I promised an update on actual work. Unfortunately, lab- and office-work is not very photogenic, so it's hard to get inspired to write about it. But over the past week or so, I've been working on a project that reminds me a bit of being in the field, even as I sit in my concrete bunker office.
When I went to California in June, one thing I asked for was video of the pelicans we GPS-tagged. In the field, we don't have the luxury of watching pelicans immediately after we put tags on them, since they usually fly away from the colony and sit on the water to adjust their harnesses and preen off the effects of capture. I was curious to see whether the tag affects their behavior immediately afterward, and if so how this might influence their ability to continue breeding normally after tagging.
Luckily, OWCN has a great photographer on staff, and he set up a video camera to record for several hours before and after we attached the transmitters. Also luckily, the enclosure contained five birds that received transmitters and four that didn't, making this a perfect setup for a before-after-control-impact study. We could compare the behavior of the GPS-tagged birds before and after tagging to the behavior of control birds during both periods, eliminating the influence of underlying differences between the groups of birds and things like time of day that affect the behavior of both groups.
Of course, that also meant that someone (me) had to actually watch the videos. Each video was a little over 33 minutes long and had to be watched nine times (for nine different birds). There were ten videos, five pre- and five post-tagging. You can do the math... or I will. That's about 3000 minutes, a.k.a. 50 hours, of watching a bunch of pelicans move around an enclosure not much bigger than-- well, my bunker office. Luckily, I am starved for pelican viewing in winter, so it wasn't as much of a pain as you might imagine.
For about a week, my world looked something like this:
The screen on the left is the video; the screen on the right is a coding program called EthoLog. Every time a pelican does something different, I enter a time-stamped code, and at the end EthoLog tallies up the statistics for me. I know how many times each pelican stretched, how long (on average) it was in the air each time it flew, when it ate... the list goes on.
I also got to observe some interesting things about pelicans. For one thing, the rehab birds spent more time standing with their wings stretched out than we're used to seeing in the field. For another, they really like to go back to their favorite spots along the edge of the tub. This made my job (following the same pelican around the enclosure for 30 minutes at a time) a lot easier. There were some pelicans that had established dominance, while others were trying not to be noticed.

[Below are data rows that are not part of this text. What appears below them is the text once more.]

(** X10. The constructor succeeds on a non-empty list of datasets with one
    column count and one word type, uint32 or uint64, one row count per
    dataset, and chunked storage unless both block sizes are given; the
    object then has the sum of the row counts as its first dimension, the
    datasets' column count as its second, no removed row and the word width
    as pack size. *)
Theorem init_succeeds (ds : list Dataset) (ns : list Z) (rbs cbs : option Z)
    (first : Dataset) :
  ds !! 0%nat = Some first ->
  length ns = length ds ->
  Forall (fun d => (shape d).2 = (shape first).2 /\ dtype d = dtype first) ds ->
  dtype first = uint32 \/ dtype first = uint64 ->
  (rbs = None \/ cbs = None -> is_Some (chunks first)) ->
  exists self,
    __init__ ds ns rbs cbs = Ok self /\
    shape_of self = (py_sum ns, Z.of_nat (shape first).2) /\
    datasets self = ds /\
    dataset_removed_rows self = replicate (length ds) [] /\
    dataset_n_rows self = ns /\
    dataset_pack_size self = dtype_bits (dtype first).
Proof.
  intros Hfirst Hlen Hall Hdt Hchunks. unfold __init__.
  rewrite (getitem_0 _ _ Hfirst). simpl.
  assert (Hr : exists r, match rbs with
                 | Some _ => Ok None
                 | None => match chunks first with
                           | Some c => Ok (Some (Z.pos c.1))
                           | None => Raise TypeError
                           end
                 end = Ok r).
  { destruct rbs; [by eexists|]. destruct Hchunks as [c ->]; [by left|]. by eexists. }
  assert (Hc : exists r, match cbs with
                 | Some _ => Ok None
                 | None => match chunks first with
                           | Some c => Ok (Some (Z.pos c.2))
                           | None => Raise TypeError
                           end
                 end = Ok r).
  { destruct cbs; [by eexists|]. destruct Hchunks as [c ->]; [by right|]. by eexists. }
  destruct Hr as [r ->], Hc as [c ->]. simpl.
  rewrite init_checks_pass.
  2:{ apply Forall_drop. eapply Forall_impl; [exact Hall|]. simpl.
      intros d [-> ->]. done. }
  simpl. rewrite <- Hlen, init_stop_ok. simpl. rewrite init_start_ok. simpl.
  destruct Hdt as [Hdt|Hdt]; rewrite Hdt; simpl; eexists; by split_and!.
Qed.

Lemma init_succeeds_witness :
  exists self,
    __init__ [script_ds2; script_ds3] [70; 96] (Some 4) None = Ok self /\
    shape_of self = (166, 3).
Proof.
  destruct (init_succeeds [script_ds2; script_ds3] [70; 96] (Some 4) None script_ds2)
    as (self & Hinit & Hshape & _).
  - reflexivity.
  - reflexivity.
  - by repeat constructor.
  - by left.
  - intros _. by eexists.
  - exists self. split; [exact Hinit | exact Hshape].
Defined.

(** X11. A dataset after the first whose column count or word type differs
    from the first's makes the constructor raise [RuntimeError], when the
    block sizes could be determined. *)
Theorem init_mismatched_datasets (first : Dataset) (rest : list Dataset) (ns : list Z)
    (rbs cbs : option Z) :
  (rbs = None \/ cbs = None -> is_Some (chunks first)) ->
  Exists (fun d => (shape d).2 <> (shape first).2 \/ dtype d <> dtype first) rest ->
  __init__ (first :: rest) ns rbs cbs = Raise RuntimeError.
Proof.
  intros Hchunks Hbad. unfold __init__. simpl.
  assert (Hr : exists r, match rbs with
                 | Some _ => Ok None
                 | None => match chunks first with
                           | Some c => Ok (Some (Z.pos c.1))
                           | None => Raise TypeError
                           end
                 end = Ok r).
  { destruct rbs; [by eexists|]. destruct Hchunks as [c ->]; [by left|]. by eexists. }
  assert (Hc : exists r, match cbs with
                 | Some _ => Ok None
                 | None => match chunks first with
                           | Some c => Ok (Some (Z.pos c.2))
                           | None => Raise TypeError
                           end
                 end = Ok r).
  { destruct cbs; [by eexists|]. destruct Hchunks as [c ->]; [by right|]. by eexists. }
  destruct Hr as [r ->], Hc as [c ->]. simpl.
  rewrite drop_0, init_checks_fail; [done|].
  eapply Exists_impl; [exact Hbad|]. simpl. intros d [H|H]; [left; lia | by right].
Qed.

Lemma init_mismatched_datasets_witness :
  __init__ [script_ds1; script_ds2; ones_dataset] [96; 96; 288] None None
  = Raise RuntimeError.
Proof.
  apply init_mismatched_datasets.
  - intros _. by eexists.
  - apply Exists_cons_tl, Exists_cons_hd. left. simpl. lia.
Defined.

(** X12. With homogeneous datasets and one row count per dataset, a word
    type other than uint32 and uint64 makes the constructor raise
    [ValueError]. *)
Theorem init_unsupported_dtype (ds : list Dataset) (ns : list Z) (rbs cbs : option Z)
    (first : Dataset) :
  ds !! 0%nat = Some first ->
  length ns = length ds ->
  Forall (fun d => (shape d).2 = (shape first).2 /\ dtype d = dtype first) ds ->
  (rbs = None \/ cbs = None -> is_Some (chunks first)) ->
  dtype first <> uint32 -> dtype first <> uint64 ->
  __init__ ds ns rbs cbs = Raise ValueError.
Proof.
  intros Hfirst Hlen Hall Hchunks H32 H64. unfold __init__.
  rewrite (getitem_0 _ _ Hfirst). simpl.
  assert (Hr : exists r, match rbs with
                 | Some _ => Ok None
                 | None => match chunks first with
                           | Some c => Ok (Some (Z.pos c.1))
                           | None => Raise TypeError
                           end
                 end = Ok r).
  { destruct rbs; [by eexists|]. destruct Hchunks as [c ->]; [by left|]. by eexists. }
  assert (Hc : exists r, match cbs with
                 | Some _ => Ok None
                 | None => match chunks first with
                           | Some c => Ok (Some (Z.pos c.2))
                           | None => Raise TypeError
                           end
                 end = Ok r).
  { destruct cbs; [by eexists|]. destruct Hchunks as [c ->]; [by right|]. by eexists. }
  destruct Hr as [r ->], Hc as [c ->]. simpl.
  rewrite init_checks_pass.
  2:{ apply Forall_drop. eapply Forall_impl; [exact Hall|]. simpl.
      intros d [-> ->]. done. }
  simpl. rewrite <- Hlen, init_stop_ok. simpl. rewrite init_start_ok. simpl.
  by destruct (dtype first).
Qed.

Lemma init_unsupported_dtype_witness :
  __init__ [{| shape := (2%nat, 5%nat); dtype := uint16; chunks := None; words := fun _ _ => 0 |}]
    [10] (Some 1) (Some 5) = Raise ValueError.
Proof.
  eapply init_unsupported_dtype; try done.
  - by repeat constructor.
  - intros [?|?]; done.
Defined.

(** X13. When a block size is left out and the first dataset is not chunked,
    the constructor raises [TypeError]. *)
Theorem init_unchunked (ds : list Dataset) (ns : list Z) (rbs cbs : option Z)
    (first : Dataset) :
  ds !! 0%nat = Some first ->
  chunks first = None ->
  rbs = None \/ cbs = None ->
  __init__ ds ns rbs cbs = Raise TypeError.
Proof.
  intros Hfirst Hchunks Hnone. unfold __init__.
  rewrite (getitem_0 _ _ Hfirst). simpl. rewrite Hchunks.
  destruct rbs, cbs; simpl; try done. by destruct Hnone.
Qed.

Lemma init_unchunked_witness :
  __init__ [{| shape := (2%nat, 5%nat); dtype := uint32; chunks := None; words := fun _ _ => 0 |}]
    [10] (Some 1) None = Raise TypeError.
Proof. eapply init_unchunked; [done | done | by right]. Defined.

But what about behaviors? In the end, there wasn't a lot of difference. The tagged birds spent more time preening and less time resting after tagging than the controls, but critical behaviors like perching, swimming, and flying didn't seem to be affected. The preening behavior lines up well with what we saw in the field, and based on observations we made several days afterward, this difference doesn't seem to last. That's good news for the GPS data (means that our tracked birds are behaving like normal birds!) as well as for the pelicans. For the rest of the details, you'll have to wait for the paper :-)
Anyway, if you ever feel like watching some riveting pelican cinema, let me know. I can hook you up.
Just dropping by to let you all know that my review paper on effectiveness of different vegetation management techniques in tern nesting habitat (part of my MS research) just came out in the journal Conservation Evidence! You can find it here: Vegetation management review.
Right now we're deep in the mire of writing, burning fish, analyzing data, etc. We did take a break for a week in October to head over to South Africa for the second World Seabird Conference. It was an excellent conference in a beautiful place, and I got to have lots of awkward, star-struck conversations with "famous" seabird researchers.